Assuming that the force on the panel is sufficient, the transferred from the panel through on the finger 174 will cause the roller 85c to be moved relative to the anchor 168 causing a compression in the spring 87c. When the force applied to the finger 174c exceeds the force of the spring 87c on the roller 85c, the roller 85c will disengage the anchor 168 thereby allowing free movement of the bolt 60c and disengagement of the panel to which the latch mechanism is attached.

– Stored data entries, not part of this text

Lemma out_turn_framed fuel env rt idle a c st o c' :
  synced (c_tp c) -> out_turn fuel env rt idle a c st = Some (o, c') ->
  framed (c_tp c) (c_tp (match o with Some (_, s) => conn_of s | None => c' end)).
Proof.
  intros Hsy. unfold out_turn. pose proof (out_window_framed (c_tp c)) as H1.
  assert (E1 : forall cc, framed (c_tp c) (out_next cc (out_window (c_tp c)).1 (out_window (c_tp c)).2).2).
  { intros cc. unfold out_window. destruct (t_force (c_tp c) =? 0) eqn:Ef.
    - pose proof (out_next_framed cc (c_tp c)) as H2. unfold out_window in H2. by rewrite Ef in H2.
    - split.
      + cbv zeta. destruct (s32 _ =? 0); cbn [fst snd]; unfold out_next; destruct (_ <? 0); [|destruct (_ <? _); done|..];
          repeat (destruct (_ =? 0) || destruct (_ <? _)); done.
      + intros _. cbv zeta. destruct (s32 _ =? 0); cbn [fst snd]; unfold out_next; destruct (_ <? 0);
          [|destruct (_ <? _); done|..]; repeat (destruct (_ =? 0) || destruct (_ <? _)); done.
      + intros (_ & Hf & _). lia. }
  specialize (E1 (sb_cc (c_snd c))). destruct (out_window (c_tp c)) as [win tp1] eqn:Ew. cbn [fst snd] in *.
  destruct (zget _ _) as [flags|] eqn:Efl; [|done]. cbn [mbind option_bind].
  destruct (out_next _ win tp1) as [e tp2]. cbn [snd] in E1.
  destruct (out_recover _ _ e tp2) as [[e3 tp3]|] eqn:E3; [|done]. cbn [mbind option_bind].
  pose proof (framed_trans _ _ _ E1 (out_recover_framed _ _ _ _ _ _ E3)) as H3.
  rewrite (fr_state _ _ H1), (outflags_ok _ Hsy) in Efl. injection Efl as <-.
  assert (Hsyn : has_flag (out_mask (sb_cc (c_snd c)) (state_flags (c_tp c)) e3 tp3) TH_SYN = false).
  { unfold out_mask, state_flags. by destruct (SEQ_LT _ _), (closed (c_tp c)), (sends_fin (c_tp c)). }
  revert Hsyn. generalize (out_mask (sb_cc (c_snd c)) (state_flags (c_tp c)) e3 tp3). intros fl Hsyn.
  unfold out_act. destruct (out_now _ _ _ _ _ _ _).
  - unfold seg_options, syn_options. rewrite Hsyn. cbn [negb orb mbind option_bind]. set (opt := [] ++ _).
    pose proof (sack_options_same fl (e_len e3) (zlen opt) (r_dsack (c_r (set_tp tp3 c))) (c_tp (set_tp tp3 c))) as Hs.
    destruct (sack_options _ _ _ _ _) as [blks tp4]. cbn [snd] in Hs. cbn [mbind option_bind].
    destruct (out_send _ _ _ _ _ _ _) as [s|] eqn:Es; [|done]. cbn [mbind option_bind]. intros [= <- <-].
    apply (framed_trans _ _ _ H3). apply out_send_framed in Es. change (c_tp (set_tp tp4 (set_tp tp3 c))) with tp4 in Es.
    change (c_tp (set_tp tp3 c)) with tp3 in Hs. destruct Hs as [-> | ->]; [done|].
    eapply framed_trans; [|exact Es]. framed_solve.
  - destruct (out_idle _ _) as [tp4|] eqn:E4; [|done]. cbn [mbind option_bind]. intros [= <- <-].
    apply (framed_trans _ _ _ H3). exact (out_idle_framed _ _ _ E4).
Qed.

Lemma out_loop_framed n env rt idle w c st error segs c' st' :
  synced (c_tp c) -> out_loop n env rt idle w c st = Some (error, segs, c', st') -> framed (c_tp c) (c_tp c').
Proof.
  revert w c st error segs c' st'. induction n as [|n IH]; intros w c st error segs c' st' Hsy; [done|]. cbn [out_loop].
  destruct (out_turn _ _ _ _ _ _ _) as [[o c1]|] eqn:E; [|done]. cbn [mbind option_bind].
  apply out_turn_framed in E; [|done].
  destruct o as [[more [g c2 st2|er g c2 st2]]|]; cbn [conn_of] in E; [|by intros [= _ _ <- _]..].
  destruct more; [|by intros [= _ _ <- _]].
  destruct (out_loop n _ _ _ _ _ _) as [[[[er2 segs2] c3] st3]|] eqn:E2; [|done]. cbn [mbind option_bind].
  intros [= _ _ <- _]. apply (framed_trans _ _ _ E). eapply IH; [|exact E2].
  unfold synced, closed in *. by rewrite (fr_state _ _ E).
Qed.

Lemma tcp_output_framed env rt w c st error segs c' st' :
  synced (c_tp c) -> tcp_output env rt w c st = Some (error, segs, c', st') -> framed (c_tp c) (c_tp c').
Proof.
  intros Hsy E. assert (H1 : framed (c_tp c) (c_tp (out_restart c))).
  { unfold out_restart. destruct (_ && _); [|framed_solve]. split; [done|done|]. intros (Q1 & Q2 & Q3 & Q4 & Q5).
    split; [|done]. unfold quiet. cbn. split_and!; done || lia. }
  apply (framed_trans _ _ _ H1). eapply out_loop_framed; [|exact E].
  unfold synced, closed in *. by rewrite (fr_state _ _ H1).
Qed.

In use, the latch mechanism as disclosed provides a method of latching or holding a panel or door in a closed position against forces applied thereto. The latch mechanism includes structures which function to retain the panel in the closed or latched position subject to disengagement in response to a pressure differential. However, the pressure differential is sensed only on one side of a barrier to which the latch is attached. During a decompression event, the pressure on the other side of the barrier generally has little or no effect on the operation of the latch mechanism. Sensing of the pressure differential on a single side of the barrier is accomplished by including the air cylinder 66b or other pressure sensing device, including electrical, mechanical, hydraulic, pneumatic and any other suitable pressure sensing device. In contrast to other latch mechanisms which might require venting to both sides of a barrier, the present disclosure includes a reservoir which maintains a generally constant pressure relative to ambient. This reservoir or reservoir chamber does not change in response to a rapid change in ambient pressure.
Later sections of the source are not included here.